[Your goal] List every line below containing "filter".

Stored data
* * *
Definition cellLe (a b : DashboardHeatmapCell) : Prop :=
  ce_Bucket a < ce_Bucket b \/ (ce_Bucket a = ce_Bucket b /\ ce_DurationBucket a <= ce_DurationBucket b).

#[export] Instance cellLe_dec : RelDecision cellLe.
Proof. intros a b. unfold cellLe. apply _. Defined.

(** [Repository.QueryDashboardHeatmapFromRollups] *)
Definition QueryDashboardHeatmapFromRollups (q : DashboardRollupQuery) : M (list DashboardHeatmapCell) :=
  rows ← ScanSpanRollups (dq_Scan q);
  let cells := (fun kn => mkCell kn.1.1 kn.1.2 (toInt64 overflow (Round kn.2))) <$> map_to_list (foldl (heatmapRow q) ∅ rows) in
  mret (merge_sort cellLe (filter (fun c => 0 < ce_Count c) cells)).

(** ** Dashboard cards *)

Context (Pow : float64 -> float64 -> float64) (Log2 : float64 -> float64).

(** [HeatmapBucketLowerUs] *)
Definition HeatmapBucketLowerUs (idx : Z) : Z :=
  if idx <=? 0 then 0 else wrap64 (toInt64 overflow (Round (Pow (toFloat 2) (toFloat idx / toFloat 2)%f64)) - 1).

(** [heatmapEdge] *)
Definition heatmapEdge (us : Z) : option Z :=
  let guess := toInt64 overflow (Round (toFloat 2 * Log2 (toFloat us + toFloat 1))%f64) in
  head (filter (fun i => 0 <= i /\ HeatmapBucketLowerUs i = us) [guess - 1; guess; guess + 1]).

(** [rollupBand] *)
Definition rollupBand (minUs maxUs : Z) : option (Z * Z) :=
  lo ← (if 0 <? minUs then (fun i => 2 * i) <$> heatmapEdge minUs else Some 0);
  hi ← (if 0 <? maxUs then (fun i => 2 * i) <$> heatmapEdge maxUs else Some 0);
  Some (lo, hi).

(** [DashboardQuery] *)
Record DashboardQuery := mkCardQuery {
  da_ProjectID : Z;
  da_Service : string;
  da_Name : string;
  da_Status : string;
  da_MinDurationUs : Z;
  da_MaxDurationUs : Z;
  da_From : Z;
  da_To : Z;
}.

(** [QueryService.dashboardRollupQuery] *)
Definition dashboardRollupQuery (enabled : bool) (k : planClock) (q : DashboardQuery) (interval : Z) (rootOnly : bool) (c : coverageCache)
  (w : world) : (option DashboardRollupQuery * coverageCache) * world :=
  if negb (rollupStatus (da_Status q)) then ((None, c), w)
  else
    match rollupBand (da_MinDurationUs q) (da_MaxDurationUs q) with
    | None => ((None, c), w)
    | Some (lo, hi) =>
        match spanRollupPlan enabled k (da_From q) (da_To q) interval c w with
        | ((None, c), w) => ((None, c), w)
        | ((Some segs, c), w) =>
            ((Some (mkDashboardQuery (mkScan segs (da_ProjectID q) (da_Service q) (da_Name q) "" (da_Status q) rootOnly []) interval lo hi), c), w)
        end
    end.

(** [dashboardTopN] *)
Definition dashboardTopN : Z := 10.

(** [QueryService.dashboardCountPoints]; [raw] is [QueryDashboardCounts]. *)
Definition dashboardCountPoints (enabled httpStatus : bool) (k : planClock) (q : DashboardQuery) (interval : Z) (g : DashboardGroup)
  (rootOnly : bool) (raw : M (list DashboardCountPoint)) (c : coverageCache) (w : world)
  : (option (list DashboardCountPoint) * source * coverageCache) * world :=
  let stored c w := let '(r, w) := raw w in ((r, SourceSpans, c), w) in
  if negb (bool_decide (g = GroupHTTPStatus)) || (rootOnly && httpStatus) then
    match dashboardRollupQuery enabled k q interval rootOnly c w with
    | ((Some rq, c), w) => let '(r, w) := QueryDashboardCountsFromRollups rq g dashboardTopN w in ((r, SourceRollups, c), w)
    | ((None, c), w) => stored c w
    end
  else stored c w.
(** [QueryService.dashboardHeatmapCells]; [raw] is [QueryDashboardHeatmap]. *)
Definition dashboardHeatmapCells (enabled : bool) (k : planClock) (q : DashboardQuery) (interval : Z) (rootOnly : bool)
  (raw : M (list DashboardHeatmapCell)) (c : coverageCache) (w : world)
  : (option (list DashboardHeatmapCell) * source * coverageCache) * world :=
  match dashboardRollupQuery enabled k q interval rootOnly c w with
  | ((Some rq, c), w) => let '(r, w) := QueryDashboardHeatmapFromRollups rq w in ((r, SourceRollups, c), w)
  | ((None, c), w) => let '(r, w) := raw w in ((r, SourceSpans, c), w)
  end.
End Dashboard.

(** ** Dashboard requests *)

Definition MaxDashboardWindow : Z := 48 * hour.

Definition MinDashboardWindow : Z := minute.

Definition dashboardFineGrain : Z := 15 * second.

Definition dashboardCoarseGrain : Z := 15 * minute.

Definition dashboardCoarseFrom : Z := 12 * hour.

(** [dashboardGrain] and [DashboardQuery.grain] *)
Definition dashboardGrain (window : Z) : Z := if dashboardCoarseFrom <=? window then dashboardCoarseGrain else dashboardFineGrain.

Definition grain (q : DashboardQuery) : Z := dashboardGrain (da_To q - da_From q).

(** [DashboardQuery.snapped]; both grains divide the time from Go's zero time to 1970. *)
Definition snapped (q : DashboardQuery) : DashboardQuery :=
  mkCardQuery (da_ProjectID q) (da_Service q) (da_Name q) (da_Status q) (da_MinDurationUs q) (da_MaxDurationUs q)
    (da_From q - da_From q mod grain q) (da_To q - da_To q mod grain q).

(** [dashboardInterval] *)
Definition dashboardInterval (window : Z) : Z :=
  if window <=? 15 * minute then 15
  else if window <=? hour then 60
  else if window <=? 4 * hour then 300
  else if window <=? 24 * hour then 900
  else 1800.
* * *
[Expected output]
  mret (merge_sort cellLe (filter (fun c => 0 < ce_Count c) cells)).
  head (filter (fun i => 0 <= i /\ HeatmapBucketLowerUs i = us) [guess - 1; guess; guess + 1]).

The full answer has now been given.